Overview
Precision Content Moderation: This document outlines an interactive content moderation workflow designed to identify and analyze online slurs. Reviewers evaluate flagged social media posts using a color-coded interface to classify phrases as harmful, neutral, or supportive. By selecting specific words and rating severity on a ten-point scale, the system refines its detection accuracy and prioritizes high-risk content for remediation.
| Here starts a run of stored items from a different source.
Definition conn : pointer := lib_connect lib NULL NULL.
Definition setup : pointer := lib_get_setup lib conn.
Definition first_screen : pointer :=
  match lib_setup_roots_iterator lib setup with
  | Some it => data it
  | None => NULL
  end.
Definition wid : Z := to_uint32 (lib_generate_id lib conn).

(** The setup has a first screen, readable where the roots iterator
    points. *)
Definition has_first_screen : Prop := is_Some (deref lib first_screen).

(** The state a faulting roots-iterator call leaves: [screen] and the
    locals after it were never initialised. *)
Definition fault_in_call : state :=
  {| ctl := Crashed;
     vars := {| connection := conn; screen := NULL; window := 0;
                title := ""; iconTitle := "" |};
     trace := [Call (xcb_connect NULL NULL);
               Call (xcb_get_setup conn);
               Call (xcb_setup_roots_iterator setup)] |}.

Definition at_line22 : state :=
  {| ctl := At line22;
     vars := {| connection := conn; screen := first_screen; window := 0;
                title := ""; iconTitle := "" |};
     trace := [Call (xcb_connect NULL NULL);
               Call (xcb_get_setup conn);
               Call (xcb_setup_roots_iterator setup)] |}.

Definition at_line23 : state :=
  {| ctl := At line23;
     vars := {| connection := conn; screen := first_screen; window := wid;
                title := ""; iconTitle := "" |};
     trace := [Call (xcb_connect NULL NULL);
               Call (xcb_get_setup conn);
               Call (xcb_setup_roots_iterator setup);
               Call (xcb_generate_id conn)] |}.

Definition crashed : state :=
  {| ctl := Crashed; vars := vars at_line23; trace := trace at_line23 |}.

Definition at_line37 (scr : xcb_screen_t) : state :=
  {| ctl := At line37;
     vars := vars at_line23;
     trace := trace at_line23 ++
              [Read first_screen member_root;
               Read first_screen member_root_visual;
               Call (xcb_create_window conn 0 wid (root scr) 0 0 250 150 10
                       XCB_WINDOW_CLASS_INPUT_OUTPUT (root_visual scr) 0 NULL)] |}.

End Script.

(** The state [n] statements in, given what the iterator call of line
    17 returns and what the read at line 23 finds.  From line 37 on
    nothing depends on the library any more, and [Nat.min 6] stops the
    count at the loop. *)
Definition outline (lib : xcb_library)
    (ret : option xcb_screen_iterator_t) (found : option xcb_screen_t)
    (n : nat) : state :=
  match n with
  | 0%nat => start
  | 1%nat => run lib 1 start
  | S (S k) =>
      match ret with
      | None => fault_in_call lib
      | Some _ =>
          match k with
          | 0%nat => at_line22 lib
          | 1%nat => at_line23 lib
          | S (S j) =>
              match found with
              | None => crashed lib
              | Some scr => run lib (Nat.min 6 j) (at_line37 lib scr)
              end
          end
      end
  end.

(** The control-flow graph of [main]: each program point has one
    successor. *)
Definition successor (l : label) : control :=
  match l with
  | line13 => At line17
  | line17 => At line22
  | line22 => At line23
  | line23 => At line37
  | line37 => At line38
  | line38 => At line50
  | line50 => At line51
  | line51 => At line63
  | line63 => At line64
  | line64 => At line68
  | line68 => At line68
  | line70 => Exited 0
  end.

Definition straight_line : list label :=
  [line13; line17; line22; line23; line37; line38;
   line50; line51; line63; line64; line68].

(** The six operations the description of the program names, and the
    request that carries each of them out. *)
Inductive operation :=
| open_connection | create_window | set_title | set_icon_title
| map_window | flush.

Definition operation_of (r : request) : option operation :=
  match r with
  | xcb_connect _ _ => Some open_connection
  | xcb_create_window _ _ _ _ _ _ _ _ _ _ _ _ _ => Some create_window
  | xcb_change_property _ _ _ XCB_ATOM_WM_NAME _ _ _ _ => Some set_title
  | xcb_change_property _ _ _ XCB_ATOM_WM_ICON_NAME _ _ _ _ => Some set_icon_title
  | xcb_map_window _ _ => Some map_window
  | xcb_flush _ => Some flush
  | _ => None
  end.
Lemma obj_put_NoDup k v o : NoDup (map fst o) -> NoDup (map fst (obj_put k v o)).
Proof.
  intros Hnd. rewrite obj_put_keys. destruct (decide _) as [|Hnin]; [exact Hnd|].
  apply NoDup_app. split; [exact Hnd|]. split; [|apply NoDup_singleton].
  intros x Hx Hxk. apply list_elem_of_singleton in Hxk. now subst.
Qed.

Lemma count_second_snoc s events e :
  count_second s (events ++ [e])
  = (count_second s events + if decide (second_of e = Some s) then 1 else 0)%nat.
Proof.
  unfold count_second. rewrite filter_app, length_app. f_equal.
  rewrite filter_cons, filter_nil. now destruct (decide (second_of e = Some s)).
Qed.

Lemma count_second_cons s events e :
  count_second s (e :: events)
  = ((if decide (second_of e = Some s) then 1 else 0) + count_second s events)%nat.
Proof.
  unfold count_second. rewrite filter_cons.
  now destruct (decide (second_of e = Some s)).
Qed.

Lemma count_second_pos s events :
  (0 < count_second s events)%nat <-> exists e, e ∈ events /\ second_of e = Some s.
Proof.
  unfold count_second. split.
  - intros Hpos. destruct (filter _ events) as [|e l] eqn:Hf; [simpl in Hpos; lia|].
    assert (He : e ∈ filter (fun e => second_of e = Some s) events)
      by (rewrite Hf; left).
    apply list_elem_of_filter in He as [He Hin]. eauto.
  - intros (e & Hin & He).
    assert (Hf : e ∈ filter (fun e => second_of e = Some s) events)
      by (apply list_elem_of_filter; auto).
    destruct (filter _ events); [inversion Hf | simpl; lia].
Qed.

Lemma eventsBySecond_snoc events e :
  eventsBySecond (events ++ [e]) = count_event (eventsBySecond events) e.
Proof. unfold eventsBySecond. now rewrite fold_left_app. Qed.

(** The object exists unless flooring the time of some event throws;
    it then holds, under each key, without repetition, the number of
    events counted there, and has no key without an event. *)
Lemma eventsBySecond_spec events :
  match eventsBySecond events with
  | Some o =>
    Forall (fun e => is_Some (second_of e)) events
    /\ NoDup (map fst o)
    /\ forall s, obj_get s o
                 = if decide (count_second s events = 0%nat) then None
                   else Some (count_second s events)
  | None => exists e, e ∈ events /\ second_of e = None
  end.
Proof.
  induction events as [|e events IH] using rev_ind.
  - simpl. split; [constructor|]. split; [constructor | reflexivity].
  - rewrite eventsBySecond_snoc. unfold count_event. fold (second_of e).
    destruct (eventsBySecond events) as [o|].
    + destruct IH as (Hall & Hnd & Hget).
      destruct (second_of e) as [k|] eqn:Hk.
      * split; [apply Forall_app; split; [exact Hall | repeat constructor; eauto]|].
        split; [now apply obj_put_NoDup|].
        intros s. rewrite count_second_snoc, Hk.
        destruct (decide (Some k = Some s)) as [[= ->]|Hne].
        -- rewrite obj_get_put_eq, Hget.
           destruct (decide (count_second s events = 0%nat)) as [->|Hc]; simpl.
           ++ reflexivity.
           ++ destruct (decide _); [lia | reflexivity].
        -- rewrite obj_get_put_ne by congruence. rewrite Hget, Nat.add_0_r.
           reflexivity.
      * exists e. split; [apply elem_of_app; right; left | exact Hk].
    + destruct IH as (e' & Hin & He'). exists e'.
      split; [apply elem_of_app; now left | exact He'].
Qed.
Closed-Loop Intervention: The operational architecture relies on a continuous loop of data scraping, human evaluation, and active intervention. After automated matching against pre-loaded slur databases, human reviewers validate the context. Finally, verified escalations are sent to remediators who execute direct outreach or corrective actions, creating a dynamic feedback system that adapts to evolving linguistic trends and online behaviors.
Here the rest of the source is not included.